Yet it's weird that it's stops working completely, that more reminds me of FS#4098 which is also discussed here.

In any case, no matter if this is a bug in MT7915E firmware, mt76 driver or mac80211 802.11 stack, as sad as it is, you are best off just not using 11s mesh.
It is of course worth fighting for and trying our best to get bugs in drivers (and proprietary firmware...) sorted so 11s works equally well as AP/STA mode already does with foss drivers.
But to just have a bunch of repeaters basically, a "mesh network" in the true meaning of the word (ie. a mobile ad-hoc forwarding network which uses mesh routing) is maybe even overkill, unless you have many nodes, several gateways, ...

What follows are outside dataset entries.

(** The stack page is consistent with its data: its heading counts the
    components, the links above the sections lead to exactly the sections of
    the page, in order, every link leads somewhere, and a component links to
    its place in the repository exactly when it is not marked as planned. *)
Theorem stack_page_sound r menu active year :
  let page := StackPage r menu active year in
  ids page = pl_id <$> planes ∧ links_lead (ids page) page ∧
  string_of_Z (Z.of_nat (length (concat (pl_components <$> planes)))) ∈ texts page ∧
  (∀ p, p ∈ planes → ("#" +:+ pl_id p, false) ∈ hrefs page) ∧
  ∀ p c, p ∈ planes → c ∈ pl_components p →
    hrefs [component_card c] = [] ↔ isPlanned c = true.
Proof.
  intros page. assert (Hi : ids page = pl_id <$> planes) by (subst page; destruct r, menu; each_hop active).
  split; [exact Hi|]. split; [|split; [|split]].
  - rewrite Hi. apply links_lead_intro. subst page. destruct r, menu; each_hop active.
  - apply (bool_decide_unpack _). subst page. destruct r, menu; vm_compute; exact I.
  - intros p Hp. assert (E : Forall (λ p, ("#" +:+ pl_id p, false) ∈ hrefs page) planes); [|by rewrite Forall_forall in E; apply E].
    apply (bool_decide_unpack _). subst page. destruct r, menu; vm_compute; exact I.
  - intros p c Hp Hc. destruct planes_spec as (_ & _ & _ & H & _). rewrite card_link, (H p c Hp Hc). unfold has_path.
    destruct (pc_path c) as [x|] eqn:Ex; [|done]. destruct (String.eqb_spec x EmptyString) as [->|Hx]; [|done].
    exfalso. assert (Hall : Forall (λ p, Forall (λ c, pc_path c ≠ Some EmptyString) (pl_components p)) planes)
      by (apply (bool_decide_unpack _); vm_compute; exact I).
    rewrite Forall_forall in Hall. specialize (Hall p Hp). rewrite Forall_forall in Hall. by apply (Hall c Hc).
Qed.

(** ** What the texts say of the product *)

(** The numbers of the home page are those of the product: the rules of the
    rules page and of the rule files, the attacks of the guards' section, the
    scenarios and presets of the labs, the stages of the memory panel and the
    services that are checked. *)
Lemma home_numbers :
  (fa_value <$> facts !! 1%nat) = Some (string_of_Z (Z.of_nat (length Detections.RULES))) ∧
  length Catalog.rules = length Detections.RULES ∧ length heliql_rules = length Detections.RULES ∧
  (fa_value <$> facts !! 3%nat) = Some (string_of_Z (Z.of_nat (length Guards.attacks))) ∧
  length Guards.attacks = 5%nat ∧ (∀ getHours, length (SCENARIOS getHours) = 5%nat) ∧ length planes = 6%nat ∧
  join " / " (LoadPage.ps_label <$> LoadPage.PRESETS) = "Smoke / Sustained / Burst / 1M Challenge" ∧
  (tp_href <$> tour_pages) ⊆ page_routes.
Proof. split_and!; try reflexivity. apply (bool_decide_unpack _). vm_compute. exact I. Qed.

(** The tour says that the agents page marks the Investigator as live when
    the gateway is up; the page marks it as planned whatever it learns. *)
Lemma investigator_never_live url toLocaleString w p l :
  run (Agents.AgentsPage url toLocaleString) w = (Ok p, l) → ("investigator-v1", "Phase 5") ∈ Agents.ap_badges p.
Proof.
  unfold run, Agents.AgentsPage, bind. destruct (Agents.fetchOrchestratorMetrics _ w []) as [[m|e] l1]; [|done].
  destruct (if truthy m then _ else _) as [[t|e] l2] eqn:Et; revert Et; (destruct (truthy m); [destruct (is_nullish _)|]); cbn;
    intros Et; simplify_eq; cbn; intros [= <- <-]; right; left.
Qed.
Definition case_handle (e : case_event) (v : case_view) : option case_view :=
  let s := cv_page v in
  match e, cv_dialog v with
  | CvApprove now, d => if can_decide oid s then Some (redialog (handleApprove oid now s) d) else None
  | CvOpen, d => if can_decide oid s then Some (redialog (open_dialog true s) d) else None
  | CvClose, Some d => Some (redialog (open_dialog false s) (Some d))
  | CvLabel l, Some d => Some (mkCaseView s (Some (mkDialog l (vd_reason d))))
  | CvReason r, Some d => Some (mkCaseView s (Some (mkDialog (vd_label d) r)))
  | CvSubmit now, Some d =>
      if submit_disabled d then None
      else Some (redialog (dialog_submit oid now (override_value (vd_label d)) (vd_reason d) s) (Some d))
  | CvAnswer r, d => if (0 <? length (wb_requests s))%nat then Some (redialog (override_answered r s) d) else None
  | _, None => None
  end.

Definition case_view_step (v v' : case_view) : Prop := ∃ e, case_handle e v = Some v'.

(** ** The page *)

Record case_page := mkCasePage {
  cp_dialog : option (list (string * bool) * bool);       (** labels with the chosen one, and whether submitting is disabled *)
  cp_badges : list (string * string);
  cp_title : string;
  cp_line : string;
  cp_confidence : option string;                          (** nothing while the triage is running *)
  cp_decide : bool;                                       (** the buttons to approve and to override *)
  cp_decided : option string;
  cp_trace : pipeline_view + (option (option string * list shown_step) * trace_viewer);
  cp_evidence : list (string * (string * string) * string);
  cp_notes : list string
}.

Definition evidence_type (t : EvidenceType) : string :=
  match t with EvOcsf => "ocsf" | EvAsset => "asset" | EvThreatIntel => "threat-intel" end.

Definition case_percent (record : CaseRecord) : string := num_to_string (math_round (num_mul (cr_confidence record) (of_Z 100))) +:+ "%".

Definition CaseWorkbench (now : option Z) (startedAt : Z) (opened : TimelineRow → bool) (record : CaseRecord)
    (liveSteps : list KafkaTraceStep) (httpSteps : list HttpTraceStep) (triageLoading : bool) (v : case_view) : case_page :=
  let s := cv_page v in
  let traceSteps := mergeTraceSteps (if String.eqb oid EmptyString then cr_id record else oid) liveSteps httpSteps in
  mkCasePage
    ((λ d, ((λ l, (l.2, bool_decide (vd_label d = l.1))) <$> labels, submit_disabled d)) <$> cv_dialog v)
    [StatusBadge (case_tone (cr_severity record)) (cr_severity record);
     StatusBadge (Some ToneMedium) (statusLabel oid record s);
     StatusBadge (Some ToneInfo) (cr_executionPath record)]
    (cr_title record)
    (cr_entity record +:+ " · " +:+ cr_source record)
    (if triageLoading then None else Some (case_percent record))
    (can_decide oid s)
    (if overrideApplied oid s then Some "Override recorded" else if approvedUi oid s then Some "Verdict approved" else None)
    (if triageLoading then inl (TriagePipelineStepper now startedAt traceSteps)
     else inr (InvestigatorTraceStepper traceSteps (cr_executionPath record) (cr_verdict record),
               ReasoningTraceViewer opened (cr_executionPath record) (cr_featureImpacts record) httpSteps traceSteps))
    ((λ i, (ev_label i, StatusBadge (Some ToneMuted) (evidence_type (ev_type i)), ev_value i)) <$> cr_evidence record)
    ["Attestation Valid"; "Calibration Note"].
End View.
(* ===== verification/CaseInvestigation.v ===== *)
(** * The client of a case page ([components/workbench/case-investigation-client.tsx])

    [CaseInvestigationClient] puts the case store, the triage hook, the live
    trace and its persistence together: one store, several writers. The
    component's states are those of [UseTriage], [TraceWs] and [CaseClient],
    its steps are theirs with the effects the component adds; the hook's part
    of a run is a run of the hook ([client_hook_run]). Shown are that the page
    is never idle without a reason ([page_never_idle]), that its trace is what
    its sockets delivered, whatever else is written, and is sent to the trace
    route once per mount ([page_trace_kept]), and the case in which the page
    waits for nothing: loaded again while its triage is running
    ([reload_strands]). *)
From S2P Require Import Prelude JsObject JsNum JsString JsValue Types AlertMappers CaseStore Effects.
From S2P Require Import UseTriage Session AlertsWs TraceWs TracePanels TraceLoads CaseClient CaseView.

Section Client.
Variable caseId : string.

(** ** What the other code of the page writes *)
Definition page_action (a : Action) : bool :=
  match a with
  | AInit c _ _ => String.eqb c caseId
  | AAppend _ _ | AApprove _ | AOverride _ _ => true
  | _ => false
  end.

(** A write that keeps the entry of the case, its verdict, the status of its
    triage and the steps it has. *)
Record kept_entry (e e' : CaseEntry) : Prop := {
  ke_verdict : en_verdict e' = en_verdict e; ke_status : en_triageStatus e' = en_triageStatus e;
  ke_started : en_triageStartedAt e' = en_triageStartedAt e; ke_steps : en_traceSteps e ⊆ en_traceSteps e'
}.

Lemma page_action_entry now a st e :
  page_action a = true → obj_get caseId st = Some e → ∃ e', obj_get caseId (run_action now a st) = Some e' ∧ kept_entry e e'.
Proof.
  assert (Up : ∀ c f, (∀ x, kept_entry x (f x)) → obj_get caseId st = Some e →
    ∃ e', obj_get caseId (update_entry c f st) = Some e' ∧ kept_entry e e').
  { intros c f Hf He. unfold update_entry. destruct (obj_get c st) as [x|] eqn:Ex; [|by exists e].
    destruct (decide (caseId = c)) as [->|Hne]; [|rewrite obj_get_set_ne by done; by exists e].
    rewrite obj_get_set_eq. assert (x = e) as -> by congruence. exists (f e). split; [done|apply Hf]. }
  destruct a as [c ev b|c|c v|c m|c t|c|c|c l|c]; cbn [page_action run_action]; intros Ha He; try done;
    try (apply Up; [intros x; by split|done]).
  - apply String.eqb_eq in Ha as ->. unfold initCase. rewrite obj_get_set_eq, He. eexists. split; [reflexivity|by split].
  - unfold appendTraceStep. destruct (obj_get c st) as [x|] eqn:Ex; [|by exists e]. case_match; [by exists e|].
    destruct (decide (caseId = c)) as [->|Hne]; [|rewrite obj_get_set_ne by done; by exists e].
    rewrite obj_get_set_eq. assert (x = e) as -> by congruence. eexists. split; [reflexivity|].
    split; [done..|]. cbn. set_solver.
Qed.
(** The two sections share the cases out. *)
Lemma sections_partition cases status counts :
  let v := cases_view_of (mkCasesPage status (not_closed cases) (in_state AutoClosed cases) counts) in
  concat (section_items <$> cv_sections v) ≡ₚ cases.
Proof.
  cbn. rewrite !section_shows, app_nil_r. unfold not_closed, in_state.
  induction cases as [|a cases IH]; [done|]. rewrite !filter_cons.
  destruct (decide (al_state a = AutoClosed)) as [E|E].
  - rewrite decide_False by (by intros ?). by rewrite <- Permutation_middle, IH.
  - rewrite decide_True by done. simpl. by rewrite IH.
Qed.

(** The case list over the database: whatever detections the control plane
    reports, each of them is in the section of the open cases, in order, and
    the section of the closed ones tells that there are none and how a case
    is closed; when the control plane cannot be reached both sections say
    so. *)
Theorem case_list_shows {Db} `{CaseTablesLaws Db} (d : Db) cp w :
  let out := (run (render_cases cp (λ ids, Some (getCases d ids))) w).1 in
  (∀ r vs ds, env_fetch w 0 (fired_request cp) = Ok r → ft_ok r = true → ft_json r = Some (JArr vs) →
     mapM Detection.as_fired vs = Some ds →
     ∃ v, out = Ok (Some v) ∧ section_items <$> cv_sections v = [row_of (getCase d) <$> ds; []] ∧
       (cs_body <$> cv_sections v) !! 1%nat =
         Some (SectionEmpty ("No cases in this state. " +:+
           "Cases auto-close once the calibrated confidence is below the auto-close threshold."))) ∧
  ((∀ r, env_fetch w 0 (fired_request cp) = Ok r → ft_ok r = false) →
     ∃ v, out = Ok (Some v) ∧
       cs_body <$> cv_sections v =
         replicate 2 (SectionEmpty "Control-plane is unreachable. Start the backend and reload.")).
Proof.
  intros out. subst out. unfold run, render_cases, CasesPage. split.
  - intros r vs ds Ef Hok Hj Hd. pose proof (fetchLiveAlerts_live cp d w [] r vs ds Ef Hok Hj Hd) as E.
    unfold bind. rewrite E. unfold ret. cbn [fst fmap option_fmap option_map]. eexists. split; [reflexivity|].
    rewrite not_closed_rows, in_state_rows.
    rewrite (filter_nil (λ f, _ = AutoClosed)) by (intros f; by destruct (running_case (getCase d) f)).
    cbn [cases_view_of cv_sections fmap list_fmap cp_status cp_open cp_closed]. rewrite !section_shows. split; [done|].
    by destruct ds.
  - intros Hf. unfold bind, fetchLiveAlerts, try_catch, bind, fetch. cbn [length].
    destruct (env_fetch w 0 (fired_request cp)) as [r|e] eqn:Ef; [rewrite (Hf r eq_refl)|]; by eexists.
Qed.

If it's SoHo: Just do like WiFi Alliance does, call it (easy)Mesh and do AP/STA in 4-addr/WDS mode to build a common layer-2 using bridges (ok, they also do that with a bit more advanced WPS button provisioning... and while easyMesh has nothing to do with mesh routing in the original sense, it is great as it will allow enabling 4-addr mode on otherwise locked AP devices in a standardized way)

Or do it like Ubiquiti and use VLAN trunking on top of AP/STA in 4-addr/WDS mode to separate management, 802.11k/v/r key-exchange/iapp and all that from payloads.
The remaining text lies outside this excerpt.